昨夜遅くまで義兄と食事をして帰宅したのは10時過ぎだった。その前の晩、真新しい分厚い英語の本を側に置き、スマホをいじっていたと次男が嬉しそうに言いつける。
「あいつ、あれで勉強してるって言い張るからな」
納戸と机の下には開けてもいない教材セットの箱が二つ、ある。
「TOEICを舐めとんのか」
自分は毎日お気楽にドラマ三昧のくせに絡むと
「CDは車の中で聴いてたもーん」
お前は天才かっ。
私が倒れたとき、身も心も疲れ果てていたが、入院中は不思議と食事が全部食べられた。残さず食べても気持ち悪くもならない。それが嬉しくてなんとかこれを継続させたいと見舞いに来ていた夫に頼んだことがある。
退院したら毎週でなくていいから、時々一緒に定食屋に行ってご飯を食べてほしい。
するとこの男はこう言ったのだった。
「うーん、2年待って。週末、は英語の勉強したい。今、大事な時だから。これに賭けてるんだ」
彼も彼で会社でのポジション、野心、年齢、焦り、色々なものが渦巻いているさなかだったのかもしれない。
それにしても瀕死からやっと普通病棟に移動した妻に即答するだろうか。
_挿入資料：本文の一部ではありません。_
(** * aio_sf_streaming: the mixin layers of [mixins.py]

    A shallow embedding of the five mixins ([TimeoutAdviceMixin],
    [ReplayMixin], [AutoVersionMixin], [AutoReconnectMixin],
    [ReSubscribeMixin]) and the properties of their overridden methods.

    - JSON values are an inductive type; a JSON object is a finite map from
      strings, a Python [set] of channel names is a finite set.
    - A coroutine is a function from the state of the client to an outcome
      (a returned value or a raised exception) and the state it leaves: an
      exception keeps every effect that happened before it.
    - [super().m(..)] of a mixin is a section variable, so every statement
      holds for an arbitrary inner chain.
    - [loop.create_task(c)] appends a descriptor of [c] to the queue of
      scheduled tasks; the coroutine itself is not run by the caller.
    - An [async for] over [super().messages()] is the fold of its loop body
      over the frames the inner generator produces. *)

From Stdlib Require Import ZArith QArith Lia.
From Stdlib Require Import Floats.SpecFloat.
From stdpp Require Import gmap strings list fin_maps.
(** C7.  [SetFileLevel] stores the level in [fileLevel] and changes
    nothing else: not the file logger, not [logFile], not the console
    threshold, not the console logger, not the world.  [SetConsoleLevel]
    stores the level in [consoleLevel] and installs a fresh console
    logger whatever was there before; the file threshold, the file
    logger, [logFile], the latch and the world are unchanged. *)
Theorem level_setters_frame (level : LogLevel) (s : State) :
  ∃ sf sc,
    SetFileLevel level s = Ret tt sf ∧
    fileLevel (vars sf) = level ∧
    fileLogger (vars sf) = fileLogger (vars s) ∧
    logFile (vars sf) = logFile (vars s) ∧
    closeOnce (vars sf) = closeOnce (vars s) ∧
    consoleLevel (vars sf) = consoleLevel (vars s) ∧
    consoleLogger (vars sf) = consoleLogger (vars s) ∧
    world sf = world s ∧
    SetConsoleLevel level s = Ret tt sc ∧
    consoleLevel (vars sc) = level ∧
    consoleLogger (vars sc)
    = Some (log_New Stdout EmptyString (Z.lor (Z.lor Ldate Ltime) Lmicroseconds)) ∧
    fileLevel (vars sc) = fileLevel (vars s) ∧
    fileLogger (vars sc) = fileLogger (vars s) ∧
    logFile (vars sc) = logFile (vars s) ∧
    closeOnce (vars sc) = closeOnce (vars s) ∧
    world sc = world s.
Proof.
  do 2 eexists. split; [apply SetFileLevel_eq |].
  do 7 (split; [reflexivity |]). split; [apply SetConsoleLevel_eq |].
  by repeat split.
Qed.
Lemma auxiliary_not_default module_id v :
  auxiliary_wire module_id v = true → default_wire module_id v = false.
Proof.
  unfold auxiliary_wire, default_wire.
  destruct (String.eqb (wv_tgt v) module_id); [|done].
  by destruct (String.eqb (wv_tgt_terminal v) "_INPUT").
Qed.

Lemma steps_truthy_lookup steps k x :
  steps !! k = Some x → steps_truthy (Some steps) = true.
Proof.
  intros Hk. cbn. apply negb_true_iff, bool_decide_eq_false.
  intros ->. by rewrite lookup_empty in Hk.
Qed.

(** One turn of the loop of [_get_input_module] on a well-formed wire. *)
Lemma input_module_loop_cons module_id steps k w v items input_module :
  view_wire w = Ok v →
  steps_truthy (Some steps) = true →
  input_module_loop module_id (Some steps) ((k, w) :: items) input_module =
    if default_wire module_id v then dict_get steps (wv_src v)
    else input_module_loop module_id (Some steps) items input_module.
Proof.
  intros Hv Ht. cbn [input_module_loop].
  rewrite (is_default_in_and_out_view _ _ _ Hv).
  apply view_wire_Ok in Hv as (-> & _). cbn [rbind]. by rewrite Ht.
Qed.

(** The loop stops at the first default-input wire; without one it keeps
    the value it started from. *)
Lemma input_module_loop_spec module_id steps items input_module :
  steps_truthy (Some steps) = true →
  (∀ k w, (k, w) ∈ items → ∃ v, view_wire w = Ok v) →
  (∃ k w v, (k, w) ∈ items ∧ view_wire w = Ok v
            ∧ default_wire module_id v = true
            ∧ input_module_loop module_id (Some steps) items input_module
              = dict_get steps (wv_src v))
  ∨ ((∀ k w v, (k, w) ∈ items → view_wire w = Ok v →
               default_wire module_id v = false)
     ∧ input_module_loop module_id (Some steps) items input_module
       = Ok input_module).
Proof.
  intros Ht. induction items as [|[k w] items IH]; intros Hwf.
  - right. split; [|done]. by intros ??? ?%elem_of_nil.
  - destruct (Hwf k w) as [v Hv]; [by left|].
    rewrite (input_module_loop_cons _ _ _ _ _ _ _ Hv Ht).
    destruct (default_wire module_id v) eqn:Hd.
    + left. exists k, w, v. split_and!; try done. by left.
    + destruct IH as [(k' & w' & v' & Hin & Hv' & Hd' & Hloop)|[Hnone Hloop]].
      * intros ???. eapply Hwf. by right.
      * left. exists k', w', v'. split_and!; try done. by right.
      * right. split; [|done].
        intros k' w' v' [[= -> ->]|Hin]%elem_of_cons Hv'; [congruence|].
        by eapply Hnone.
Qed.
梯子を外されたようで悲しく、呆然としたのを覚えている。
あれから11年。
「2年だとぉ。なぁにが2年だっ」
気弱ですぐ泣いて悲劇の主人公だった妻は鼻で笑う。
「あの教材、使わないならメルカリでもブックオフでも売って私のお小遣いにする」
多分あの時、夫が私に寄り添い、手を引いて、週末自分のやりたいことも我慢して定食屋に連れて行っていたとしたら。
今の私はなかったと思う。
今の自分の方が好きだ。
昨日見ていた海外ドラマのなかで、控えの選手にさせられることを受け入れられずに落ちこむ主将に彼女が言っていた。
『あなたのことをどんな人なのかと決めるのは、周りじゃない。あなた自身よ』
妙に響いて残っている。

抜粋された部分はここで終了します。